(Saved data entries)
--- START ---
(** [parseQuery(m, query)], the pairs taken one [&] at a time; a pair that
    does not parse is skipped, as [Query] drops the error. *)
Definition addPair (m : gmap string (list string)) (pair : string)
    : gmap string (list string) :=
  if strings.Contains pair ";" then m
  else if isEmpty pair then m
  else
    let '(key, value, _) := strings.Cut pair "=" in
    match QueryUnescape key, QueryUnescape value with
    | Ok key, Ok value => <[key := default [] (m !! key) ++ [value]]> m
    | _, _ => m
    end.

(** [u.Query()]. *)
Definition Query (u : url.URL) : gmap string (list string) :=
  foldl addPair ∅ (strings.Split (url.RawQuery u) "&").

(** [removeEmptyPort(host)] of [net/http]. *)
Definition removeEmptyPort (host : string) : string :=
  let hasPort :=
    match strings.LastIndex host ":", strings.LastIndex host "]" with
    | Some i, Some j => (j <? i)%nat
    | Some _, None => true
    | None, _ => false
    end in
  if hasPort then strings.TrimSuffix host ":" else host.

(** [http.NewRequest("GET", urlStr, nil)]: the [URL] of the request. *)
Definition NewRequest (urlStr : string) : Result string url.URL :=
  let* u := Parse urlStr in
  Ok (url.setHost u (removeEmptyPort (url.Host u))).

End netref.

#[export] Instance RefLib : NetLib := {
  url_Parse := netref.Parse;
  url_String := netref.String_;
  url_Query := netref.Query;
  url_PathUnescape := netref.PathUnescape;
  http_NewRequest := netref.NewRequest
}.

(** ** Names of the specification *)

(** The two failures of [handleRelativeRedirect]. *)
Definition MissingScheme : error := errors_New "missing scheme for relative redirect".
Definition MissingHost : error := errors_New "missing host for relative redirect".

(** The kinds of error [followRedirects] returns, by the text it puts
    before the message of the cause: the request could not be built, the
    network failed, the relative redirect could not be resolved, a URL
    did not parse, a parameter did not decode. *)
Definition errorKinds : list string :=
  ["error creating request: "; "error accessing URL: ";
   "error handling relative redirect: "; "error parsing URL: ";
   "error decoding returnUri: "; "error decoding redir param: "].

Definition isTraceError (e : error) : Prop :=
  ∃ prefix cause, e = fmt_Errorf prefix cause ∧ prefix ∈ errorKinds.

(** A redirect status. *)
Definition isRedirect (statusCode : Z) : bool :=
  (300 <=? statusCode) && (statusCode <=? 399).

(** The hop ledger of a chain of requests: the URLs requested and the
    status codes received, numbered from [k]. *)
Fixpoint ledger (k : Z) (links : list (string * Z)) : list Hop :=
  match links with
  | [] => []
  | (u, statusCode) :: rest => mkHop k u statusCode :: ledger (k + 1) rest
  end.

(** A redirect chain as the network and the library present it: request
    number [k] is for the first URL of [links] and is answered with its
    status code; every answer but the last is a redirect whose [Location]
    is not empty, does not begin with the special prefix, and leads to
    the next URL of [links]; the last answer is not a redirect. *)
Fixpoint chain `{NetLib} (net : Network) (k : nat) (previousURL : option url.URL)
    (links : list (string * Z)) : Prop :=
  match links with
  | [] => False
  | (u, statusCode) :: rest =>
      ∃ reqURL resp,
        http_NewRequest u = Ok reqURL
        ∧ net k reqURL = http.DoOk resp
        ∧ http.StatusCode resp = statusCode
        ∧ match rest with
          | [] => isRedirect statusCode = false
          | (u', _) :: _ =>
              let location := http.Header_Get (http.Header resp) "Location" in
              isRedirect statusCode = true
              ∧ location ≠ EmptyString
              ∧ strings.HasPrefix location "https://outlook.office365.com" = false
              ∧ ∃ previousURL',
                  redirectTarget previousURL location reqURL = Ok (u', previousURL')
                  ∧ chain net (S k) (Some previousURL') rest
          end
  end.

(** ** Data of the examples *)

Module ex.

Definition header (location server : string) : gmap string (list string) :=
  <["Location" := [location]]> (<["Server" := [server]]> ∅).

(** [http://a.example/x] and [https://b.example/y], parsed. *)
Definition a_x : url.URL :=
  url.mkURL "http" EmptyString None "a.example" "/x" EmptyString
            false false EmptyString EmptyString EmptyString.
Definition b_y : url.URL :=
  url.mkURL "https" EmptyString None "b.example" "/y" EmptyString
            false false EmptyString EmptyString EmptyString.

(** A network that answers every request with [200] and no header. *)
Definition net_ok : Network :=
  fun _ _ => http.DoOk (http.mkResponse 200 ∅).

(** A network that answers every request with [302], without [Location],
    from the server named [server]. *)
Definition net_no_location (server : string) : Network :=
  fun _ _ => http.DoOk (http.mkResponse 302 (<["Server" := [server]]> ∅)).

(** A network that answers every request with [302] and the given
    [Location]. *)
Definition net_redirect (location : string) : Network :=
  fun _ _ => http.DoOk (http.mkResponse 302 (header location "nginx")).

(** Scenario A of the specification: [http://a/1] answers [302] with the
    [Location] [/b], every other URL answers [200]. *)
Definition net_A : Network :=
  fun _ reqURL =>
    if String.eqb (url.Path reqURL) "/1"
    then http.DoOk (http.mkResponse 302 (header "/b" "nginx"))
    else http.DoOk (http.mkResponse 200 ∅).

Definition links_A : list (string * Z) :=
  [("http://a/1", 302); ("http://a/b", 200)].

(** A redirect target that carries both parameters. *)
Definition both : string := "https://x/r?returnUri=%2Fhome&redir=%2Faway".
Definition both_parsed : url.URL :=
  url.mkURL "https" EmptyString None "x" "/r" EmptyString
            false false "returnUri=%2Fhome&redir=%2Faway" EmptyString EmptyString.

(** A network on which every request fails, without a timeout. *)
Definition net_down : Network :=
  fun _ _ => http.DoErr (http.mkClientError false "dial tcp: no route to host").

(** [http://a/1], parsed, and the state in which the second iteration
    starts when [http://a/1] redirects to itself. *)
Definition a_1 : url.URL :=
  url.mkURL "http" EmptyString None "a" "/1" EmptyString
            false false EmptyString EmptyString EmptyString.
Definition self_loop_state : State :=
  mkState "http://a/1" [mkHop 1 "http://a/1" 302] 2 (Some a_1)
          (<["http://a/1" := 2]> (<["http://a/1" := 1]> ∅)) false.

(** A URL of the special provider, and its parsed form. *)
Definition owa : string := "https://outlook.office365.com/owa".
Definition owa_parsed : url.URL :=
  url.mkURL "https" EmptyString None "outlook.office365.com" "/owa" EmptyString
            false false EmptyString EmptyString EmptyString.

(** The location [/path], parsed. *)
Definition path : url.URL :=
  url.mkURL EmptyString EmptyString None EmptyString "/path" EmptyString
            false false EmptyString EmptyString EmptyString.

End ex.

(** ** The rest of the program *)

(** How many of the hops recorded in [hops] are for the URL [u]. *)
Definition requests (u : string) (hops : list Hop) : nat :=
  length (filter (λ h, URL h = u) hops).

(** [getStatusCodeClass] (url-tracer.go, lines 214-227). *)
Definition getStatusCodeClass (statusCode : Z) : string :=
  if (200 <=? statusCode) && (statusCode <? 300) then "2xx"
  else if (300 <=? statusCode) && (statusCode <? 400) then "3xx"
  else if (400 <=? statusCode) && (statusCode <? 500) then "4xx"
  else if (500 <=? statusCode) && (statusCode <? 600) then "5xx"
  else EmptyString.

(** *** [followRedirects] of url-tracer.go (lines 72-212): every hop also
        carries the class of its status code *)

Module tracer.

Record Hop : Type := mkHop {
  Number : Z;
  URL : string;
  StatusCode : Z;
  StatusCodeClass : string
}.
--- END ---
--- START ---
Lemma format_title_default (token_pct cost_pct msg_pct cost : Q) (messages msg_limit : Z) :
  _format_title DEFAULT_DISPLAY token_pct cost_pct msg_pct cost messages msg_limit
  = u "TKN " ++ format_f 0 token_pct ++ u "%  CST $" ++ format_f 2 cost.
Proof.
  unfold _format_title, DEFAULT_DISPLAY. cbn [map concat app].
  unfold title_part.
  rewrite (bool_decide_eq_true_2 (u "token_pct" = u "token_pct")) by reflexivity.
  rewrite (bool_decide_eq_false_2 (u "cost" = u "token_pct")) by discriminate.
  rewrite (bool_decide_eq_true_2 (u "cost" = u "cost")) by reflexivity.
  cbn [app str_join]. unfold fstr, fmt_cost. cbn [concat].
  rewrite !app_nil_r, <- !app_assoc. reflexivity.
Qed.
--- END ---
--- START ---
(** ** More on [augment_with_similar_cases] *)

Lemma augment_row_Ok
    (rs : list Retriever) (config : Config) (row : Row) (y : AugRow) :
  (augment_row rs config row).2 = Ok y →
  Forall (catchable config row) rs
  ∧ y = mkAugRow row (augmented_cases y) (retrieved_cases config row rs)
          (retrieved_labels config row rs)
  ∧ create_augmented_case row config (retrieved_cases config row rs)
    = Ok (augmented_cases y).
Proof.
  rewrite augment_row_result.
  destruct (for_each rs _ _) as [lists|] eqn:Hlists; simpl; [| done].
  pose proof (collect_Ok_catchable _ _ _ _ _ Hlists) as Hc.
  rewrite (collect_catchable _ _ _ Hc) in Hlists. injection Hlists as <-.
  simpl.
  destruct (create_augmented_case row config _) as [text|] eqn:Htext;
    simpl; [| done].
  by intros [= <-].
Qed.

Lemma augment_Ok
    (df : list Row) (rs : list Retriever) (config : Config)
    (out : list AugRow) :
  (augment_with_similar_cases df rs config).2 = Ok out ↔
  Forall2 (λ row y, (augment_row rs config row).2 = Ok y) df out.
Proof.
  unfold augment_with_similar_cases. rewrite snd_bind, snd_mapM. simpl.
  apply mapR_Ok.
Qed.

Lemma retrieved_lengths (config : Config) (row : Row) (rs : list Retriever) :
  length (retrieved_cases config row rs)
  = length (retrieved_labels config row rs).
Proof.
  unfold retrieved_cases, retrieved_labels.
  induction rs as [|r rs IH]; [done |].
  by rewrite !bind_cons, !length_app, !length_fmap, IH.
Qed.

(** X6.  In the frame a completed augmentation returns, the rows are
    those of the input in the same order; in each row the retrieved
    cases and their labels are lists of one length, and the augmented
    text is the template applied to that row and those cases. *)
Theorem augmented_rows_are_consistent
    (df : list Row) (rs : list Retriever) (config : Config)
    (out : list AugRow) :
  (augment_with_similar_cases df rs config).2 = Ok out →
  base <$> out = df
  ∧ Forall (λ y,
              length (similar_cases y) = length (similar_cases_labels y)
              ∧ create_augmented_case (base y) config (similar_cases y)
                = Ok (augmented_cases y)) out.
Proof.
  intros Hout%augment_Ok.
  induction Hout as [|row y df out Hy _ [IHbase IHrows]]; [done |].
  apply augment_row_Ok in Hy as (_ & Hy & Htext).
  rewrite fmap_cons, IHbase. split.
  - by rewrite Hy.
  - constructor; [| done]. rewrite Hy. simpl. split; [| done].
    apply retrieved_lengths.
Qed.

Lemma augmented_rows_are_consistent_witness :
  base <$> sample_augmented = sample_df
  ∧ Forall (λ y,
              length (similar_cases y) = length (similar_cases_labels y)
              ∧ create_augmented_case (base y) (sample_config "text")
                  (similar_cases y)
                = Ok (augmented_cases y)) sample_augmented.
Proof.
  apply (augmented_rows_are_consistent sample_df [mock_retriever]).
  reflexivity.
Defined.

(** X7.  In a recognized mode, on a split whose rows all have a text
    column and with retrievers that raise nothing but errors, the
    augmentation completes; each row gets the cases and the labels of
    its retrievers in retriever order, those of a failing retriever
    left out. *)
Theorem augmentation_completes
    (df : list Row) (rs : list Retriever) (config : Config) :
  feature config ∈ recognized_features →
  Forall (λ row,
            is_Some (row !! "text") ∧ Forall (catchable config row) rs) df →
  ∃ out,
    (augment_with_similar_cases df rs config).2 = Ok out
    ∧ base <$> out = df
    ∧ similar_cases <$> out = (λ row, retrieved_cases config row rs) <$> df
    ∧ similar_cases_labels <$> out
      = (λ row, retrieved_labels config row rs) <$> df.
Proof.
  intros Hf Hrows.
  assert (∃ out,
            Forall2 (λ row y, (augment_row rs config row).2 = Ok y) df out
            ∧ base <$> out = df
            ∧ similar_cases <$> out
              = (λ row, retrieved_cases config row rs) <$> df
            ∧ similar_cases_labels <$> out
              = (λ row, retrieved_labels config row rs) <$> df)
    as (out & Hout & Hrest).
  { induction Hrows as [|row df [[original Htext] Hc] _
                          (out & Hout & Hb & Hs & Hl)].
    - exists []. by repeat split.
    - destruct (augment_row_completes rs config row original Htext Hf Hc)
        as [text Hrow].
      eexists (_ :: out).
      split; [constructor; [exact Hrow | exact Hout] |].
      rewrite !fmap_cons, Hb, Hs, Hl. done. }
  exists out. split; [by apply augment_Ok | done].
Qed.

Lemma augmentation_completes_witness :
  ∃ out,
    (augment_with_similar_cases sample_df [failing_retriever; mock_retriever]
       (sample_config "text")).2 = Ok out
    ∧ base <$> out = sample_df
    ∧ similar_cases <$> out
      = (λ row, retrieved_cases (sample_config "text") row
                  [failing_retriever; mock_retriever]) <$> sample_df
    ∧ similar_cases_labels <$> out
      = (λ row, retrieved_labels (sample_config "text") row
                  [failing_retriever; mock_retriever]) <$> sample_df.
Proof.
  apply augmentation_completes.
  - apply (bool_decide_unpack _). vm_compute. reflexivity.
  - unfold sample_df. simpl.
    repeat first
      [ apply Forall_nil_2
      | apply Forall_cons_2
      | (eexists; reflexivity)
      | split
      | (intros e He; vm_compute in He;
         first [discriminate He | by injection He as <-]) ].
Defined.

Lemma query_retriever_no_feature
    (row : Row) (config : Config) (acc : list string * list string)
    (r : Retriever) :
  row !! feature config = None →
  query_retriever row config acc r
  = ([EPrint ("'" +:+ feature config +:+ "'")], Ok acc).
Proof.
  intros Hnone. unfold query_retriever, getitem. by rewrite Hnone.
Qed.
--- END ---
TRY IT ->
Write down, word for word, the lines above from the one containing "Ok (url.setHost u" through the one containing "did not parse, a", both ends included.

ANSWER AREA ->
  Ok (url.setHost u (removeEmptyPort (url.Host u))).

End netref.

#[export] Instance RefLib : NetLib := {
  url_Parse := netref.Parse;
  url_String := netref.String_;
  url_Query := netref.Query;
  url_PathUnescape := netref.PathUnescape;
  http_NewRequest := netref.NewRequest
}.

(** ** Names of the specification *)

(** The two failures of [handleRelativeRedirect]. *)
Definition MissingScheme : error := errors_New "missing scheme for relative redirect".
Definition MissingHost : error := errors_New "missing host for relative redirect".

(** The kinds of error [followRedirects] returns, by the text it puts
    before the message of the cause: the request could not be built, the
    network failed, the relative redirect could not be resolved, a URL
    did not parse, a parameter did not decode. *)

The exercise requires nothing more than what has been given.